-- RECORD EXCERPTS follows --

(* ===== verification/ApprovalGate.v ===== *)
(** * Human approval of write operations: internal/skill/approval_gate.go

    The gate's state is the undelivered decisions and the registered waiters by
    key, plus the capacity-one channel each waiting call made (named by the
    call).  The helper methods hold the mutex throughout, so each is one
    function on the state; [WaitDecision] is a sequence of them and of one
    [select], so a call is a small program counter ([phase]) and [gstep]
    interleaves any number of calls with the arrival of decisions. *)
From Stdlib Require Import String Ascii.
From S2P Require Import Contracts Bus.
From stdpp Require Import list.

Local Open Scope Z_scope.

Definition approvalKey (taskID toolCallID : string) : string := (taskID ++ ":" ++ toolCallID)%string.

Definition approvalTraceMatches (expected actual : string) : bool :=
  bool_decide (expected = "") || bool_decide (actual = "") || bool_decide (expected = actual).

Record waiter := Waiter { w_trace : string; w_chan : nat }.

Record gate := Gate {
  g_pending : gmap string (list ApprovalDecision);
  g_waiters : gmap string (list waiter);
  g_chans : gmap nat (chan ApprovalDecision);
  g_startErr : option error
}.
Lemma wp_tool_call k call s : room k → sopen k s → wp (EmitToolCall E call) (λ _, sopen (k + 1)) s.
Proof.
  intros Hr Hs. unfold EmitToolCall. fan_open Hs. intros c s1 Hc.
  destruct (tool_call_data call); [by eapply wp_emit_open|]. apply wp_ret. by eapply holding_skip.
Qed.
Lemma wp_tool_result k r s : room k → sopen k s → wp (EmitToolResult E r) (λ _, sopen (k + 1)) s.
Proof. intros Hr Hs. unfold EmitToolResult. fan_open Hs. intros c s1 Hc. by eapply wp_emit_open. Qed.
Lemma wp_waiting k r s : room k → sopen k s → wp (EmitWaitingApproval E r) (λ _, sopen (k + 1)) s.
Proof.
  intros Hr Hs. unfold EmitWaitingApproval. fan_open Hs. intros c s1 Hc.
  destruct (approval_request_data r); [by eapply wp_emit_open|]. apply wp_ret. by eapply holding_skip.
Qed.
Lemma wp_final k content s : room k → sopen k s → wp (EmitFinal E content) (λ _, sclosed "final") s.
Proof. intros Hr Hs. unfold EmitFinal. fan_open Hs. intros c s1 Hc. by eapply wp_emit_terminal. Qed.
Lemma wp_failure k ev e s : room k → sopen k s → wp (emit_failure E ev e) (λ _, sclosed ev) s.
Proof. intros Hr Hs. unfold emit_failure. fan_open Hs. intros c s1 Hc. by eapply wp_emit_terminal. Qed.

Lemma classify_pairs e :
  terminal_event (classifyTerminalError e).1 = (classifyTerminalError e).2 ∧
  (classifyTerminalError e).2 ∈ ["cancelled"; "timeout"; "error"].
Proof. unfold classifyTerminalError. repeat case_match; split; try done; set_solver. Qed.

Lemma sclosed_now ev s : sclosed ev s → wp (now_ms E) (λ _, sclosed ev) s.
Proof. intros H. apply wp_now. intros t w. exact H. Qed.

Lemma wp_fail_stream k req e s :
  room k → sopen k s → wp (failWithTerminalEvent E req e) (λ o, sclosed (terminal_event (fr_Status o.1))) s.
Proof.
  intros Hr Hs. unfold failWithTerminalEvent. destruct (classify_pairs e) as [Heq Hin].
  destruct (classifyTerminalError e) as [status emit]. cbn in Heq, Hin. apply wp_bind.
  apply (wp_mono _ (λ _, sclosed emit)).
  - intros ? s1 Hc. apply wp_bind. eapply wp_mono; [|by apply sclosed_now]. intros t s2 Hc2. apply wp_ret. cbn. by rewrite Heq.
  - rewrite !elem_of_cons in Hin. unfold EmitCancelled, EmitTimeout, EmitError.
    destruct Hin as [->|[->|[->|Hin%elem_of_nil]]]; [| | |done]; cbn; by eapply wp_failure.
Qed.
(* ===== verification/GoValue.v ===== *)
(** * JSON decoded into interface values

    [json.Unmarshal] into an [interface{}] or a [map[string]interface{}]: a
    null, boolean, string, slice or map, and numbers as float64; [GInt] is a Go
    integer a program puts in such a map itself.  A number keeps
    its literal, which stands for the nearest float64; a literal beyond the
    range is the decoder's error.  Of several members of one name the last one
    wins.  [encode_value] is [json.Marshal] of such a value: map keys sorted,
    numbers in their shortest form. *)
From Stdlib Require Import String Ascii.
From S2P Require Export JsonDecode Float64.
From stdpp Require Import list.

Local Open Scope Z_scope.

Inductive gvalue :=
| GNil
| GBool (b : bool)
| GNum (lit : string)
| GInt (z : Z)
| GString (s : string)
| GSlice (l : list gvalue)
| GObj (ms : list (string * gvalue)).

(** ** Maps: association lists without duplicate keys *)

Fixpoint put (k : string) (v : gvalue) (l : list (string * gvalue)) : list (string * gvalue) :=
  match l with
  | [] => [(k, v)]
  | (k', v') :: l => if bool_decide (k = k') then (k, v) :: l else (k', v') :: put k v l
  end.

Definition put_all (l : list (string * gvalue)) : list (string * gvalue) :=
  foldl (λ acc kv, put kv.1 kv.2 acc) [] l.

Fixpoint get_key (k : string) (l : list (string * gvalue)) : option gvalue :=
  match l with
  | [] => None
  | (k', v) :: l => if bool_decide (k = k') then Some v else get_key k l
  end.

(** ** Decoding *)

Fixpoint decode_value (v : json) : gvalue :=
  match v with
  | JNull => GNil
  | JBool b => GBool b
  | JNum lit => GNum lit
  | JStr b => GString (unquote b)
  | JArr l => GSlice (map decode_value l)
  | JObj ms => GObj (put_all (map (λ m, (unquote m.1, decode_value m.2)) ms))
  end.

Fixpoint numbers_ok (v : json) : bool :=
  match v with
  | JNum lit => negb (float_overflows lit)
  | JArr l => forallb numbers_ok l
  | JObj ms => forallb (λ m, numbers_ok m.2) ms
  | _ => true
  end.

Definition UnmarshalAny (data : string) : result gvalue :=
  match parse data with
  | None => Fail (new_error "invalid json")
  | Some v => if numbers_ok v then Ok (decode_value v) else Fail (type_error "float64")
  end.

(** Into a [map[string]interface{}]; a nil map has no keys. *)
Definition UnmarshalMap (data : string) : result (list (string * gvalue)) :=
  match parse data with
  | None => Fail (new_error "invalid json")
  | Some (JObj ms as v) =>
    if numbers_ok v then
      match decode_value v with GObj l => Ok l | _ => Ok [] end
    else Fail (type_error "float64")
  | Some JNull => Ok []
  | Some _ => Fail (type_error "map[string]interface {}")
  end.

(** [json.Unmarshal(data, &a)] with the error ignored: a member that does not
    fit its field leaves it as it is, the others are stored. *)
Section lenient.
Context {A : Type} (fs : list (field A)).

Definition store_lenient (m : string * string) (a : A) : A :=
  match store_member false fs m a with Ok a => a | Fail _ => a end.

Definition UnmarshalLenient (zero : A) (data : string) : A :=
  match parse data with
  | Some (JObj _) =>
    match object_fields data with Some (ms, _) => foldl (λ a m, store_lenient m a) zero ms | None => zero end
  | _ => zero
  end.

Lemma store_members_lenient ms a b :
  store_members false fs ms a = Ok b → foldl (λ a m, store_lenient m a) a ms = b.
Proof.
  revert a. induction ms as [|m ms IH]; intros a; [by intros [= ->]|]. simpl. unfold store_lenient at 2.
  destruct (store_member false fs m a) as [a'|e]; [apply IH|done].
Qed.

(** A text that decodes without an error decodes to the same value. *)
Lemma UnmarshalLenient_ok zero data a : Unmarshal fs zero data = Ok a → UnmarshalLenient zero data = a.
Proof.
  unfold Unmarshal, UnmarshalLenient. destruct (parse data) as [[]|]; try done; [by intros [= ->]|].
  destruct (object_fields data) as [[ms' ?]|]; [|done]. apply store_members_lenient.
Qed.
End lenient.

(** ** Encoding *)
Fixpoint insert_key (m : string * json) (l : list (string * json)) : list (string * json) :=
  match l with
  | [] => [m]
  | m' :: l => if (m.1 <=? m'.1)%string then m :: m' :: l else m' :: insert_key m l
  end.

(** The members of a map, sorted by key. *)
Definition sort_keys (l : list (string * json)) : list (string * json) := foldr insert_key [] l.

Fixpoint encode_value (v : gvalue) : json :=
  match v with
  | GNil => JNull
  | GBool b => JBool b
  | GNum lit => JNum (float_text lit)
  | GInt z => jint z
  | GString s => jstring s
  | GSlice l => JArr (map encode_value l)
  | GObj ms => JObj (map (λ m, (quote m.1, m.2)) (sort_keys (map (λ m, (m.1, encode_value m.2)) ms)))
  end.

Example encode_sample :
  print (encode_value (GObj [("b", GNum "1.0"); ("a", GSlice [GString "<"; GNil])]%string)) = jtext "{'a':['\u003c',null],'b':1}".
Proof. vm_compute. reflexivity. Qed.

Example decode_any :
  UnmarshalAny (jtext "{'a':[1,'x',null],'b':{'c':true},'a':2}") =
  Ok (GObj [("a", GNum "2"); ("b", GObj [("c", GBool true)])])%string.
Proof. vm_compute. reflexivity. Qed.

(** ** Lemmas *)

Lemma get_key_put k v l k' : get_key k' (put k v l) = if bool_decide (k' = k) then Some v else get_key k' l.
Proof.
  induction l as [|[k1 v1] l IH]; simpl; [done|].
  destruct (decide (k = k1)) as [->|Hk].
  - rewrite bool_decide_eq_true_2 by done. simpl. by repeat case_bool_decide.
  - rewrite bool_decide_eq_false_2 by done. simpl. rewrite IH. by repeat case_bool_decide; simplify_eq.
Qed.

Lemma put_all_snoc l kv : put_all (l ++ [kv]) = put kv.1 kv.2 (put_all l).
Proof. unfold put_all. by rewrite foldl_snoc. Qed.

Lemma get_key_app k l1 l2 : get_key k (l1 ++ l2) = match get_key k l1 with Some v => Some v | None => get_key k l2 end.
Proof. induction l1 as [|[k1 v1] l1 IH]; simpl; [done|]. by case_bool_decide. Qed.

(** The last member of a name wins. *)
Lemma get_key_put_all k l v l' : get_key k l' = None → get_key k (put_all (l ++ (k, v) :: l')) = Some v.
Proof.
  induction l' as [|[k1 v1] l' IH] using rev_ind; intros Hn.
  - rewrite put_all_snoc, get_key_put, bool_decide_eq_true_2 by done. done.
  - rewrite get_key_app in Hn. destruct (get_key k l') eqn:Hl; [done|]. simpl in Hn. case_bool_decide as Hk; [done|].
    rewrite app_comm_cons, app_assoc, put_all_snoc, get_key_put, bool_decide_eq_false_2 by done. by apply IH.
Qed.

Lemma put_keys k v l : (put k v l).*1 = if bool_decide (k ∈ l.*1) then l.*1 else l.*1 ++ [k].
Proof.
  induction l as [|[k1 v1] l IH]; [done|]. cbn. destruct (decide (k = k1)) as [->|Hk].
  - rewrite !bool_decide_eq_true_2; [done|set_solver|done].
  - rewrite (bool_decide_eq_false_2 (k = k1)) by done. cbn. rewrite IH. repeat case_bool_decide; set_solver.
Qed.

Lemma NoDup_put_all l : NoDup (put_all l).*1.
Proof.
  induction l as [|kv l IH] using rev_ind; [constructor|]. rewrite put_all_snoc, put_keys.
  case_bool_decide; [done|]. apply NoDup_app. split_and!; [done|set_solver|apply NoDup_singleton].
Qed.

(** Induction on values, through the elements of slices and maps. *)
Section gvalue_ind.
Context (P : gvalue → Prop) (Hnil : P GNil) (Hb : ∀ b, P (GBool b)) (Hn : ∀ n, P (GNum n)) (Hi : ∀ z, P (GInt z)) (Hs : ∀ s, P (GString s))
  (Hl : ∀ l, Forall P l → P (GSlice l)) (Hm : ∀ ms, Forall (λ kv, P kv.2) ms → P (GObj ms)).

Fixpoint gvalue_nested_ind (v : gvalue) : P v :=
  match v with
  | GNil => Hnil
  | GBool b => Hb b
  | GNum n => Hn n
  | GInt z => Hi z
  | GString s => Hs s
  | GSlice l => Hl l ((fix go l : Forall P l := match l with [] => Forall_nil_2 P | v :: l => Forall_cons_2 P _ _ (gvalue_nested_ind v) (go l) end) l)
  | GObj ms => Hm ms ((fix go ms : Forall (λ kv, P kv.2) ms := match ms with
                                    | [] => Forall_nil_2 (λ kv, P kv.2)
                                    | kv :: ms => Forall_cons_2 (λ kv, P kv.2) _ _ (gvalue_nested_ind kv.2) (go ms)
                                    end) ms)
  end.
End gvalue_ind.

-- RECORD EXCERPTS concluded --

PROBLEM:
Copy out all lines above that include the string "GInt".

WRITTEN ANSWER:
    null, boolean, string, slice or map, and numbers as float64; [GInt] is a Go
| GInt (z : Z)
  | GInt z => jint z
Context (P : gvalue → Prop) (Hnil : P GNil) (Hb : ∀ b, P (GBool b)) (Hn : ∀ n, P (GNum n)) (Hi : ∀ z, P (GInt z)) (Hs : ∀ s, P (GString s))
  | GInt z => Hi z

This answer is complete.